Lemma iforest_backend_params_witness :
  cls_init (IsolationForestAdapter env0) forest_kwargs ∅ = (inr tt, forest_dict) /\
  default (VDict ∅) (forest_kwargs !! "backend_options") = VDict forest_options /\
  exists stored init_params,
    forest_dict !! "kwargs" = Some (VDict stored) /\
    forest_dict !! "backend_options" = Some (VDict forest_options) /\
    init_params_of (_param_mapping (IsolationForestAdapter env0)) forest_dict stored
      (VDict forest_options)
    = inr init_params /\
    (forall k v, forest_options !! k = Some v -> init_params !! k = Some v) /\
    (forest_options !! "n_estimators" = None ->
       init_params !! "n_estimators"
       = Some (default (VInt 100) (forest_kwargs !! "n_estimators"))) /\
    (forest_options !! "n_jobs" = None ->
       init_params !! "n_jobs"
       = Some (default (VInt (-1)) (forest_kwargs !! "n_jobs"))) /\
    (forest_options !! "random_state" = None ->
       init_params !! "random_state"
       = Some (default VNone (forest_kwargs !! "random_state"))) /\
    (forest_options !! "contamination" = None ->
       init_params !! "contamination" = None) /\
    (forest_options !! "backend_options" = None ->
       init_params !! "backend_options" = None) /\
    (forall k, forest_options !! k = None ->
       k <> "n_estimators" -> k <> "n_jobs" -> k <> "random_state" ->
       k <> "contamination" -> k <> "backend_options" ->
       init_params !! k = forest_kwargs !! k).
Proof.
  assert (H : cls_init (IsolationForestAdapter env0) forest_kwargs ∅
              = (inr tt, forest_dict)) by reflexivity.
  assert (Hb : default (VDict ∅) (forest_kwargs !! "backend_options")
               = VDict forest_options) by reflexivity.
  split; [exact H|]. split; [exact Hb|].
  exact (iforest_backend_params env0 forest_kwargs forest_options tt forest_dict H Hb).
Defined.

Lemma iforest_fresh_guards_witness :
  construct (IsolationForestAdapter env0) ∅ empty_world = (inr 0, w_new) /\
  (forall X threshold,
     predict env0 0 X threshold w_new
     = (inl (mkExn ModelNotFittedError "Model is not fitted. Call fit() first."),
        w_new)) /\
  backend_model 0 w_new
  = (inl (mkExn ModelNotFittedError "The backend model is not initialized or fitted."),
     w_new) /\
  (forall X Xv, validate_input env0 X = inr Xv ->
     predict_score env0 0 X w_new
     = (inl (mkExn ModelNotFittedError
               "The backend model is not initialized or fitted."), w_new)) /\
  (forall filepath,
     save env0 0 filepath w_new
     = (inl (mkExn ModelNotFittedError
               "The backend model is not initialized or fitted."), w_new)).
Proof.
  assert (H : construct (IsolationForestAdapter env0) ∅ empty_world = (inr 0, w_new))
    by reflexivity.
  split; [exact H|].
  exact (iforest_fresh_guards env0 ∅ empty_world 0 w_new H).
Defined.

Lemma fit_failure_keeps_state_witness :
  fit env 0 X_train None c_new
  = (inl (mkExn ConfigError
            "Backend <class 'Clusterer'> has neither 'score_samples' nor 'decision_function'."),
     c_fit) /\
  fs c_fit = fs c_new /\
  (forall l, l <> 0 -> heap c_fit !! l = heap c_new !! l) /\
  (forall k, k <> "_backend_model" -> attr c_fit 0 k = attr c_new 0 k).
Proof.
  assert (H : fit env 0 X_train None c_new
              = (inl (mkExn ConfigError
                        "Backend <class 'Clusterer'> has neither 'score_samples' nor 'decision_function'."),
                 c_fit)) by reflexivity.
  split; [exact H|].
  exact (fit_failure_keeps_state env 0 X_train None c_new _ c_fit H).
Defined.

Lemma fit_without_backend_class_witness :
  heap b_new !! 0 = Some (obj_at b_new 0) /\
  _backend_cls (__class__ (obj_at b_new 0)) = None /\
  fit env 0 X_train None b_new
  = (inl (mkExn ConfigError "Adapter BareAdapter must define '_backend_cls'."), b_new) /\
  fit env 0 (XStr "abc") None b_new
  = (inl (mkExn DataFormatError "Input validation failed: Expected 2D array"), b_new).
Proof.
  assert (H : heap b_new !! 0 = Some (obj_at b_new 0)) by reflexivity.
  assert (Hb : _backend_cls (__class__ (obj_at b_new 0)) = None) by reflexivity.
  split; [exact H|]. split; [exact Hb|]. split.
  - exact (fit_without_backend_class env b_new 0 (obj_at b_new 0) X_train None H Hb).
  - exact (fit_without_backend_class env b_new 0 (obj_at b_new 0) (XStr "abc") None H Hb).
Defined.

Lemma predict_score_validates_first_witness :
  heap w_fit !! 0 = Some (obj_at w_fit 0) /\
  (forall e, validate_input env (XStr "abc") = inl e ->
     predict_score env 0 (XStr "abc") w_fit = (inl e, w_fit)) /\
  (forall Xv, validate_input env (XStr "abc") = inr Xv ->
     __dict__ (obj_at w_fit 0) !! "_backend_model" = Some VNone ->
     predict_score env 0 (XStr "abc") w_fit
     = (inl (mkExn ModelNotFittedError
               "The backend model is not initialized or fitted."), w_fit)).
Proof.
  assert (H : heap w_fit !! 0 = Some (obj_at w_fit 0)) by reflexivity.
  split; [exact H|].
  exact (predict_score_validates_first env w_fit 0 (obj_at w_fit 0) (XStr "abc") H).
Defined.
(* ===================================================================== *)
(** * The provider                                                         *)
(* ===================================================================== *)

Lemma same_callback_refl cb : Overflow.same_callback cb cb = true.
Proof. destruct cb; simpl; [apply Nat.eqb_refl | reflexivity]. Qed.

Lemma same_deps_refl deps : Overflow.same_deps deps deps = true.
Proof.
  destruct deps as [[cb r] s]. simpl.
  by rewrite same_callback_refl, !Object_is_refl.
Qed.

(** Nothing happens in a commit whose dependencies were already seen. *)
Lemma commit_settled props inst :
  Overflow.settled props inst -> Overflow.commit props inst = inst.
Proof.
  intros [Hdeps _]. unfold Overflow.commit. rewrite Hdeps.
  by rewrite same_deps_refl.
Qed.

Lemma mount_settled props next0 :
  Overflow.settled props (Overflow.mount props next0).
Proof. split; simpl; [reflexivity | lia]. Qed.

(** A list of actions gives back the state it started from, with nothing
    allocated, or an object allocated on the way. *)
Lemma reduce_all_cases actions : forall state next,
  reduce_all state actions next = (state, next)
  \/ (next <= JS.addr (fst (reduce_all state actions next))
      /\ JS.addr (fst (reduce_all state actions next))
         < snd (reduce_all state actions next)).
Proof.
  induction actions as [| a rest IH]; intros state next; simpl;
    [by left |].
  destruct (reducer_cases state a next) as [-> | [cs [-> _]]].
  - apply IH.
  - right.
    destruct (IH (JS.mkObj next {| canScroll := cs |}) (S next))
      as [-> | [Hle Hlt]]; simpl in *; lia.
Qed.
Lemma heraldActive_heraldActivate h s :
  heraldActive h (heraldActivate h s) = true.
Proof. unfold heraldActive, heraldActivate. simpl. by rewrite lookup_insert_eq. Qed.

Lemma heraldActive_heraldDeactivate h s :
  heraldActive h (heraldDeactivate h s) = false.
Proof. unfold heraldActive, heraldDeactivate. simpl. by rewrite lookup_insert_eq. Qed.

Lemma activateItem_on item s :
  getVisible (v_layer item) s = true → googleMapsIsActive_ s = true →
  activateVectorLayerCacheItem_ item s
  = setOpacity (v_layer item) 0 (heraldActivate (v_herald item) s).
Proof. intros Hv Ha. unfold activateVectorLayerCacheItem_. by rewrite Hv, Ha. Qed.

Lemma activateItem_off item s :
  ¬ (getVisible (v_layer item) s = true ∧ googleMapsIsActive_ s = true) →
  activateVectorLayerCacheItem_ item s = s.
Proof.
  intros H. unfold activateVectorLayerCacheItem_.
  destruct (getVisible _ s), (googleMapsIsActive_ s); try done.
  exfalso. by apply H.
Qed.

Lemma activateItem_again item s :
  let s' := activateVectorLayerCacheItem_ item s in
  set_log (log s') (activateVectorLayerCacheItem_ item s') = s'.
Proof.
  cbv zeta.
  destruct (decide (getVisible (v_layer item) s = true
                    ∧ googleMapsIsActive_ s = true)) as [[Hv Ha]|Hn].
  - rewrite (activateItem_on item s Hv Ha).
    set (s1 := setOpacity _ _ _).
    assert (getVisible (v_layer item) s1 = true) as Hv1.
    { destruct (itemFrame_kind s s1 (v_layer item)) as (_ & _ & -> & _);
        [|done].
      eapply itemFrame_trans;
        [apply itemFrame_heraldActivate | apply itemFrame_setOpacity]. }
    rewrite (activateItem_on item s1 Hv1 Ha).
    unfold s1, setOpacity, storeOpacity, heraldActivate, emit, getLayer.
    destruct s. simpl. rewrite lookup_insert_eq. simpl.
    rewrite !insert_insert_eq. reflexivity.
  - rewrite (activateItem_off item s Hn). rewrite (activateItem_off item s Hn).
    by destruct s.
Qed.
(** * Arctyk RED pipeline: a shallow embedding of the file and SQL stages

    The development follows the three Python modules of the repository:
    - [Common]   : arctyk_common.py   (RepoExec.AuditLog, RepoExec.ExitHandler)
    - [FileExec] : arctyk_file_exec.py (fix_path, wait_for_file, compress_file, ...)
    - [SqlExec]  : arctyk_sql_exec.py  (fix_path, valid_put_options,
                                        crt_copyinto_message, delete_file,
                                        extract_odbc_dba)

    Python values that the code passes around untyped are kept as a small
    tagged union; exceptions are an explicit result type; the file system, the
    clock, the audit sink and the spawned tools are explicit worlds and
    oracles, and every stage returns the trace of effects it performed. *)

From Stdlib Require Import ZArith List String Ascii Bool Lia DecimalString.
From stdpp Require Import base option list strings gmap.
Import ListNotations.
Local Open Scope string_scope.
Local Open Scope list_scope.
Local Open Scope Z_scope.

(** ** Python built-ins used by the sources

    A [string] is read as a sequence of code points below 256.  Whitespace and
    digit classes are those of [str.isspace] and [str.isdigit] on that range;
    [upper] is Python's on ASCII text (code points above 127 are kept). *)
Module PyStr.

Definition chr (n : nat) : string := String (ascii_of_nat n) EmptyString.
Definition has_user_id (id : ObjectId) (u : User) : bool := oid_eqb (u_id u) id.
Definition has_ou_id (id : ObjectId) (o : OU) : bool := oid_eqb (o_id o) id.
Definition has_division_id (id : ObjectId) (d : Division) : bool := oid_eqb (d_id d) id.
Definition has_credential_id (id : ObjectId) (c : Credential) : bool := oid_eqb (c_id c) id.

Definition of_option {A : Type} (o : option A) : Query A :=
  match o with
  | Some a => Doc a
  | None => Null
  end.

(** [User.findById(id)] *)
Definition User_findById (db : DB) (id : string) : Query User :=
  match castObjectId id with
  | None => Throws
  | Some oid => of_option (find_doc (has_user_id oid) (users db))
  end.

(** [User.findOne({ email })]; every stored user has an email, so an
    absent key matches nobody. *)
Definition User_findOne_email (db : DB) (email : option string) : option User :=
  match email with
  | Some e => find_doc (fun u => String.eqb (u_email u) e) (users db)
  | None => None
  end.

(** [user.save()] for a document already in the collection. *)
Definition User_save (u : User) (db : DB) : DB :=
  mkDB (save_doc (has_user_id (u_id u)) u (users db)) (ous db).

(** [user.save()] for a document made with [new User(...)]. *)
Definition User_insert (u : User) (db : DB) : DB :=
  mkDB (users db ++ [u]) (ous db).

(** [OU.findById(id)] *)
Definition OU_findById (db : DB) (id : string) : Query OU :=
  match castObjectId id with
  | None => Throws
  | Some oid => of_option (find_doc (has_ou_id oid) (ous db))
  end.

(** [array.id(id)] of a document array: a text that cannot be cast matches
    no subdocument; nothing is thrown. *)
Definition divisions_id (o : OU) (id : string) : option Division :=
  match castObjectId id with
  | None => None
  | Some oid => find_doc (has_division_id oid) (o_divisions o)
  end.

(** [division.credentials.id(id)] *)
Definition credentials_id (d : Division) (id : string) : option Credential :=
  match castObjectId id with
  | None => None
  | Some oid => find_doc (has_credential_id oid) (d_credentials d)
  end.

(** [OU.findOne({ 'divisions._id': id })] *)
Definition OU_findOne_division (db : DB) (id : string) : Query OU :=
  match castObjectId id with
  | None => Throws
  | Some oid =>
      of_option (find_doc (fun o => existsb (has_division_id oid) (o_divisions o)) (ous db))
  end.

(** [ou.save()] *)
Definition OU_save (o : OU) (db : DB) : DB :=
  mkDB (users db) (save_doc (has_ou_id (o_id o)) o (ous db)).

(** The unit after one of its divisions was mutated in place. *)
Definition with_division (o : OU) (d : Division) : OU :=
  mkOU (o_id o) (o_name o) (save_doc (has_division_id (d_id d)) d (o_divisions o)).

(** The division after one of its credentials was mutated in place. *)
Definition with_credential (d : Division) (c : Credential) : Division :=
  mkDivision (d_id d) (d_name d)
    (save_doc (has_credential_id (c_id c)) c (d_credentials d)).

(** *** server.js: helpers *)

Definition getCurrentUser (db : DB) (decoded : Claims) : Query User :=
  if String.eqb (tok_id decoded) "" then Null
  else User_findById db (tok_id decoded).

(** What [ensureDivisionAccess] leaves its caller with: the exception of
    the user lookup, the refusal it has sent, or the user it lets in. *)
Inductive Access : Type :=
| AccessThrows
| Refused (sent : Response)
| Granted (user : User).

Definition ensureDivisionAccess (db : DB) (decoded : Claims) (req : Request) : Access :=
  match getCurrentUser db decoded with
  | Throws => AccessThrows
  | Null => Refused (json_error 401 "Unknown user")
  | Doc current =>
      let targetDivisionId := param_id req in
      if role_eqb (u_role current) normal then
        match u_division current with
        | None => Refused (json_error 403 "Not allowed for this division")
        | Some division =>
            if negb (String.eqb (oid_text division) targetDivisionId) then
              Refused (json_error 403 "Not allowed for this division")
            else Granted current
        end
      else Granted current
  end.

Definition json_ref (r : option ObjectId) : Json :=
  match r with
  | Some id => JStr (oid_text id)
  | None => JNull
  end.

Definition publicUser (u : User) : Json :=
  JObj [("id", JStr (oid_text (u_id u))); ("name", JStr (u_name u));
        ("email", JStr (u_email u)); ("role", JStr (role_name (u_role u)));
        ("ou", json_ref (u_ou u)); ("division", json_ref (u_division u))].

Definition json_credential (c : Credential) : Json :=
  JObj [("_id", JStr (oid_text (c_id c))); ("system", JStr (c_system c));
        ("username", JStr (c_username c)); ("password", JStr (c_password c))].

(** The payload handed to [jwt.sign]: [{ id, email, role }]. *)
Definition claims_of (u : User) : Claims :=
  mkClaims (oid_text (u_id u)) (u_email u) (role_name (u_role u)).

(** *** Task 1: register and login *)

(** [now] is the clock when the token is signed, [fresh] the ObjectId that
    [new User(...)] draws. *)
Definition post_register (now : nat) (fresh : ObjectId) (db : DB) (req : Request)
    : DB * Response :=
  let name := body req !! "name" in
  let email := body req !! "email" in
  let password := body req !! "password" in
  if negb (truthy name) || negb (truthy email) || negb (truthy password) then
    (db, json_error 400 "All fields required")
  else
    match User_findOne_email db email with
    | Some _ => (db, json_error 409 "Email already registered")
    | None =>
        let passwordHash := bcrypt_hash (default "" password) in
        let user := mkUser fresh (default "" name) (default "" email)
                           passwordHash normal None None in
        let token := jwt_sign now (claims_of user) in
        (User_insert user db,
         mkResponse 201 (JObj [("message", JStr "Registered");
                               ("token", JStr token);
                               ("user", publicUser user)]))
    end.

Definition post_login (now : nat) (db : DB) (req : Request) : DB * Response :=
  let email := body req !! "email" in
  let password := body req !! "password" in
  match User_findOne_email db email with
  | None => (db, json_error 401 "Invalid email or password")
  | Some user =>
      match bcrypt_compare password (u_passwordHash user) with
      | None => (db, server_error)
      | Some false => (db, json_error 401 "Invalid email or password")
      | Some true =>
          let token := jwt_sign now (claims_of user) in
          (db, mkResponse 200 (JObj [("message", JStr "Login successful");
                                     ("token", JStr token);
                                     ("user", publicUser user)]))
      end
  end.

(** *** Task 2: the credential repository *)

Definition get_division_credentials (decoded : Claims) (db : DB) (req : Request)
    : DB * Response :=
  match ensureDivisionAccess db decoded req with
  | AccessThrows => (db, server_error)
  | Refused sent => (db, sent)
  | Granted _ =>
      match OU_findOne_division db (param_id req) with
      | Throws => (db, server_error)
      | Null => (db, json_error 404 "Division not found")
      | Doc result =>
          (* the projection 'divisions.$' keeps the first matching division *)
          match divisions_id result (param_id req) with
          | None => (db, json_error 404 "Division not found")
          | Some division =>
              (db, mkResponse 200
                     (JObj [("division", JObj [("id", JStr (oid_text (d_id division)));
                                               ("name", JStr (d_name division))]);
                            ("credentials",
                             JArr (map json_credential (d_credentials division)))]))
          end
      end
  end.

(** [fresh] is the ObjectId given to the pushed subdocument. *)
Definition post_division_credentials (fresh : ObjectId) (decoded : Claims)
    (db : DB) (req : Request) : DB * Response :=
  match ensureDivisionAccess db decoded req with
  | AccessThrows => (db, server_error)
  | Refused sent => (db, sent)
  | Granted _ =>
      let system := body req !! "system" in
      let username := body req !! "username" in
      let password := body req !! "password" in
      if negb (truthy system) || negb (truthy username) || negb (truthy password) then
        (db, json_error 400 "system, username, password are required")
      else
        match OU_findOne_division db (param_id req) with
        | Throws => (db, server_error)
        | Null => (db, json_error 404 "Division not found")
        | Doc ou =>
            match divisions_id ou (param_id req) with
            | None => (db, server_error)
            | Some division =>
                let pushed := mkCredential fresh (default "" system)
                                (default "" username) (default "" password) in
                let division' := mkDivision (d_id division) (d_name division)
                                   (d_credentials division ++ [pushed]) in
                (OU_save (with_division ou division') db,
                 mkResponse 201
                   (JObj [("message", JStr "Credential added");
                          ("credentials",
                           JArr (map json_credential (d_credentials division')))]))
            end
        end
  end.

(** The three conditional assignments of the update handler. *)
Definition patch_credential (cred : Credential) (system username password : option string)
    : Credential :=
  mkCredential (c_id cred)
    (match system with Some v => v | None => c_system cred end)
    (match username with Some v => v | None => c_username cred end)
    (match password with Some v => v | None => c_password cred end).

Definition put_division_credential (decoded : Claims) (db : DB) (req : Request)
    : DB * Response :=
  match getCurrentUser db decoded with
  | Throws => (db, server_error)
  | Null => (db, json_error 401 "Unknown user")
  | Doc current =>
      if role_eqb (u_role current) normal then
        (db, json_error 403 "Permission denied: management or admin required")
      else
        let system := body req !! "system" in
        let username := body req !! "username" in
        let password := body req !! "password" in
        match OU_findOne_division db (param_id req) with
        | Throws => (db, server_error)
        | Null => (db, json_error 404 "Division not found")
        | Doc ou =>
            match divisions_id ou (param_id req) with
            | None => (db, server_error)
            | Some division =>
                match credentials_id division (param_credId req) with
                | None => (db, json_error 404 "Credential not found")
                | Some cred =>
                    let cred' := patch_credential cred system username password in
                    (OU_save (with_division ou (with_credential division cred')) db,
                     mkResponse 200 (JObj [("message", JStr "Credential updated");
                                           ("credential", json_credential cred')]))
                end
            end
        end
  end.

(** *** Task 3: users, assignment, roles *)

Definition get_users (decoded : Claims) (db : DB) (req : Request) : DB * Response :=
  match getCurrentUser db decoded with
  | Throws => (db, server_error)
  | Null => (db, json_error 401 "Unknown user")
  | Doc current =>
      if role_eqb (u_role current) normal then
        (db, json_error 403 "Management or admin required")
      else
        (db, mkResponse 200
               (JObj [("items",
                       JArr (map (fun u =>
                               JObj [("id", JStr (oid_text (u_id u)));
                                     ("name", JStr (u_name u));
                                     ("email", JStr (u_email u));
                                     ("role", JStr (role_name (u_role u)));
                                     ("ou", match u_ou u with
                                            | Some o => JStr (oid_text o)
                                            | None => JNull
                                            end);
                                     ("division", match u_division u with
                                                  | Some d => JStr (oid_text d)
                                                  | None => JNull
                                                  end)])
                             (users db)))]))
  end.
(** *** Facts about the hex form *)

Lemma fromHexChar_hexDigit (d : N) :
  (d < 16)%N -> primitive.fromHexChar (primitive.hexDigit d) = Some d.
Proof.
  intros Hd.
  assert (Hcases : In d (map N.of_nat (seq 0 16))).
  { apply in_map_iff. exists (N.to_nat d). split; [lia|].
    apply in_seq. lia. }
  simpl in Hcases.
  repeat (destruct Hcases as [<- | Hcases]; [reflexivity|]).
  contradiction.
Qed.

Lemma length_encodeHex (k : nat) (n : N) (acc : string) :
  String.length (primitive.encodeHex k n acc) = (k + String.length acc)%nat.
Proof.
  revert n acc. induction k as [|k IH]; intros n acc; simpl; [reflexivity|].
  rewrite IH. simpl. lia.
Qed.

Lemma decodeHex_encodeHex (k : nat) (n : N) (acc : string) (a : N) :
  primitive.decodeHex (primitive.encodeHex k n acc) a
  = primitive.decodeHex acc (a * 16 ^ N.of_nat k + n mod 16 ^ N.of_nat k)%N.
Proof.
  revert n acc a. induction k as [|k IH]; intros n acc a.
  - simpl. rewrite N.mod_1_r. f_equal. lia.
  - cbn [primitive.encodeHex]. rewrite IH. cbn [primitive.decodeHex].
    rewrite fromHexChar_hexDigit by (apply N.mod_lt; lia).
    f_equal.
    replace (N.of_nat (S k)) with (N.succ (N.of_nat k)) by lia.
    rewrite N.pow_succ_r'.
    rewrite (N.Div0.mod_mul_r n 16 (16 ^ N.of_nat k)). lia.
Qed.

Lemma ObjectIDFromHex_Hex (oid : primitive.ObjectID) :
  primitive.ObjectIDFromHex (primitive.Hex oid)
  = inr (oid mod primitive.ObjectID_modulus)%N.
Proof.
  unfold primitive.ObjectIDFromHex, primitive.Hex.
  rewrite length_encodeHex. cbn [Nat.eqb Nat.add String.length negb].
  rewrite decodeHex_encodeHex. cbn [primitive.decodeHex].
  f_equal.
Qed.

Lemma IsValidObjectID_Hex (oid : primitive.ObjectID) :
  primitive.IsValidObjectID (primitive.Hex oid) = true.
Proof.
  unfold primitive.IsValidObjectID. now rewrite ObjectIDFromHex_Hex.
Qed.

Lemma IsValidObjectID_empty : primitive.IsValidObjectID "" = false.
Proof. reflexivity. Qed.

(** ** The store's operations *)

Local Open Scope list_scope.


Ltac unfold_monad :=
  unfold mongostore.callRemoveId, mongostore.callUpsertId,
    mongostore.callFindOne, mongostore.callCreateIndexes,
    mongostore.callEncodeMultiValues, mongostore.callEncodeMultiID,
    mongostore.callDecodeMultiValues, mongostore.callDecodeMultiID,
    mongostore.callSetToken, mongostore.callGetToken, mongostore.NewSession,
    mongostore.NewObjectID, mongostore.Now, mongostore.alloc,
    mongostore.assign, mongostore.deref, mongostore.emit, mongostore.bind,
    mongostore.ret in *.

(** *** How [delete] and [upsert] run *)

Lemma valid_ObjectIDFromHex (id : string) :
  primitive.IsValidObjectID id = true ->
  exists oid, primitive.ObjectIDFromHex id = inr oid.
Proof.
  unfold primitive.IsValidObjectID.
  destruct (primitive.ObjectIDFromHex id) as [e|oid]; [discriminate|].
  intros _. now exists oid.
Qed.

Section Runs.

Context {Request C : Type} `{!qmgo.Collection C mongostore.Session}.
Implicit Types (m : @mongostore.MongoStore Request) (s : sessions.Session).
Implicit Types (w : @mongostore.World C).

==============================

From the first line of the records to the line containing "(VDict forest_options) /\", inclusive, transcribe everything exactly and leave out the rest.

*YOUR RESPONSE*
Lemma iforest_backend_params_witness :
  cls_init (IsolationForestAdapter env0) forest_kwargs ∅ = (inr tt, forest_dict) /\
  default (VDict ∅) (forest_kwargs !! "backend_options") = VDict forest_options /\
  exists stored init_params,
    forest_dict !! "kwargs" = Some (VDict stored) /\
    forest_dict !! "backend_options" = Some (VDict forest_options) /\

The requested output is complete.